鉄道車両の乗り心地測定および評価

車両の左右・上下・前後方向の加速度を測定して、乗り心地の評価をします。

1.鉄道車両の乗り心地の要素

乗り心地を左右する要素には車両の振動や衝撃をはじめとして、車内のスペースや腰掛けの座り心地、混雑度、騒音、換気、温度、湿度、風速、照明、色彩、各部形状・触感などの内装デザイン等幅広くあります。これらのうち、乗り心地に最も影響するのは車両の動揺や衝撃で、乗客が受ける左右・上下・前後方向の加速度です。

2.乗り心地を左右する車両の動揺

乗り心地を左右する左右・上下・前後方向の加速度には振動加速度・定常加速度・加速度変化率があります。しかし乗客が感じる加速度に対する感覚は方向と大きさと性質によって異なり、乗客自身の身体の状態によっても変化します。さらに乗客の感覚にさらされている振動加速度の継続時間によっても大きな影響を受けます。

3.乗り心地の基準

乗り心地係数

車両の左右・上下・前後方向の振動加速度の大きさと周波数によって乗り心地係数を設定し乗り心地を評価します。(図1)

図1 乗り心地評価図

乗り心地レベル

測定された車体振動加速度に等感覚曲線(図2)を用いた重み付け補正を行い、補正した振動加速度の実効値から乗り心地レベルLT (dB)を求めます。求めた乗り心地レベルの大きさで乗り心地を評価します。(図3)

図2 等感覚曲線
図3 乗り心地レベルと振動区分

4.新しい乗り心地測定

持ち運びが簡単で簡便に振動乗り心地が測定できるデジタル動揺計を開発しました。動揺データと他データとを並列して収録する場合や、動揺データを監視しながらパソコンのハードディスクへデータを収録するモニタータイプのデジタル動揺計を示します(図4)。

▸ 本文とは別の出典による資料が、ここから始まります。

(* ===== verification/Regex.v ===== *)
(** * Regular expressions

    The part of ECMAScript's regular expressions the source uses: a
    backtracking matcher over code units with greedy repetition and numbered
    groups, and [Number] of the decimal strings the groups capture. *)

From stdpp Require Import base list numbers option strings.
From Stdlib Require Import ZArith Lia SpecFloat.
From S2P Require Import Prelude Utf8 Doubles Json.

Inductive regex :=
  | RChar (class : Z -> bool)
  | REmpty
  | RSeq (a b : regex)
  | RAlt (a b : regex)
  | RStar (a : regex)
  | RGroup (n : nat) (a : regex).

Abbreviation captures := (list (nat * jsstring)) (only parsing).

(** [rx_match r s caps k]: match [r] at the front of [s], then [k] on the
    rest; the first success in priority order. *)
Fixpoint rx_match (r : regex) (s : jsstring) (caps : captures)
    (k : jsstring -> captures -> option captures) {struct r} : option captures :=
  match r with
  | RChar class => match s with c :: s' => if class c then k s' caps else None | [] => None end
  | REmpty => k s caps
  | RSeq a b => rx_match a s caps (fun s' caps' => rx_match b s' caps' k)
  | RAlt a b => match rx_match a s caps k with Some x => Some x | None => rx_match b s caps k end
  | RStar a =>
      (fix loop (fuel : nat) (s : jsstring) (caps : captures) : option captures :=
         match fuel with
         | O => k s caps
         | S fuel' =>
             match rx_match a s caps (fun s' caps' =>
                     if (length s' <? length s)%nat then loop fuel' s' caps' else None) with
             | Some x => Some x
             | None => k s caps
             end
         end) (length s) s caps
  | RGroup n a =>
      rx_match a s caps (fun s' caps' => k s' ((n, take (length s - length s')%nat s) :: caps'))
  end.

(** [regex.exec(s)]: the captures of the leftmost match. *)
Fixpoint rx_exec (r : regex) (s : jsstring) : option captures :=
  match rx_match r s [] (fun _ caps => Some caps) with
  | Some caps => Some caps
  | None => match s with [] => None | _ :: s' => rx_exec r s' end
  end.

Definition rx_group (n : nat) (caps : captures) : option jsstring := map_get n caps.

Definition rchar (c : Z) : regex := RChar (Z.eqb c).

(** A literal string, followed by [r]. *)
Fixpoint rlit_then (s : jsstring) (r : regex) : regex :=
  match s with [] => r | c :: s' => RSeq (rchar c) (rlit_then s' r) end.
Definition rlit (s : string) : regex := rlit_then (js s) REmpty.

Definition rplus (a : regex) : regex := RSeq a (RStar a).
Definition ropt (a : regex) : regex := RAlt a REmpty.
Definition rdigit : regex := RChar is_digit.

(** [\s] *)
Definition is_space (c : Z) : bool :=
  ((9 <=? c) && (c <=? 13)) || (c =? 32) || (c =? 160) || (c =? 0x1680) || ((0x2000 <=? c) && (c <=? 0x200A))
  || (c =? 0x2028) || (c =? 0x2029) || (c =? 0x202F) || (c =? 0x205F) || (c =? 0x3000) || (c =? 0xFEFF).
Definition rspace : regex := RChar is_space.

Fixpoint rseq (l : list regex) : regex :=
  match l with [] => REmpty | r :: l' => RSeq r (rseq l') end.

(** ** Decimal strings *)

(** [num / den] rounded to the nearest double, ties to even: the quotient to
    at least 55 bits, with a last bit that records a remainder. *)
Definition d_ratio (num den : Z) : double :=
  let k := Z.max 0 (55 + Z.log2 den - Z.log2 num) in
  let q := num * 2 ^ k / den in
  let sticky := if num * 2 ^ k mod den =? 0 then 0 else 1 in
  binary_normalize 53 1024 (2 * q + sticky) (- k - 1) false.

Fixpoint digits_value (acc : Z) (s : jsstring) : option Z :=
  match s with
  | [] => Some acc
  | c :: s' => if is_digit c then digits_value (10 * acc + (c - 48)) s' else None
  end.

Fixpoint split_dot (s : jsstring) : jsstring * option jsstring :=
  match s with
  | [] => ([], None)
  | c :: s' => if c =? 46 then ([], Some s') else let (a, b) := split_dot s' in (c :: a, b)
  end.

(** [Number(s)] of a string of digits and dots. *)
Definition decimal_number (s : jsstring) : double :=
  let (whole, fraction) := split_dot s in
  let f := default [] fraction in
  if bool_decide (whole ++ f = []) then S754_nan
  else match digits_value 0 (whole ++ f) with
  | Some n => d_ratio n (10 ^ zlen f)
  | None => S754_nan
  end.

Example exec_leftmost : rx_exec (RGroup 1 (rplus rdigit)) (js "ab12c3") = Some [(1%nat, js "12")].
Proof. reflexivity. Qed.

Example decimal_whole : decimal_number (js "100") = d_of_Z 100.
Proof. reflexivity. Qed.

Example decimal_half : decimal_number (js "33.5") = d_div (d_of_Z 67) (d_of_Z 2).
Proof. reflexivity. Qed.

Example decimal_third : decimal_number (js "0.1") = d_div (d_of_Z 1) (d_of_Z 10).
Proof. reflexivity. Qed.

この場合、ノートパソコンの性能にもよりますが、デジタル動揺計を3台まで並列に接続することができます。 無人で長時間動揺データを記録する場合や、数多くの測定箇所で動揺を測定する場合に有効な、無人タイプのデジタル動揺計を示します(図5)。このタイプでは、デジタル動揺計に市販のUSBメモリを接続してデータを記録します。データ収録の動作開始・終了の指令は、リモコンスイッチによって行います。この時、リモコンスイッチから各動揺計に時刻情報を転送し、各々のデータはこの情報によって同期します。無人タイプの動揺計では、モニタータイプにあった接続台数の制限はありません。いずれの場合にも乗り心地評価結果は市販の表計算ソフトで表示され、自由に加工できます。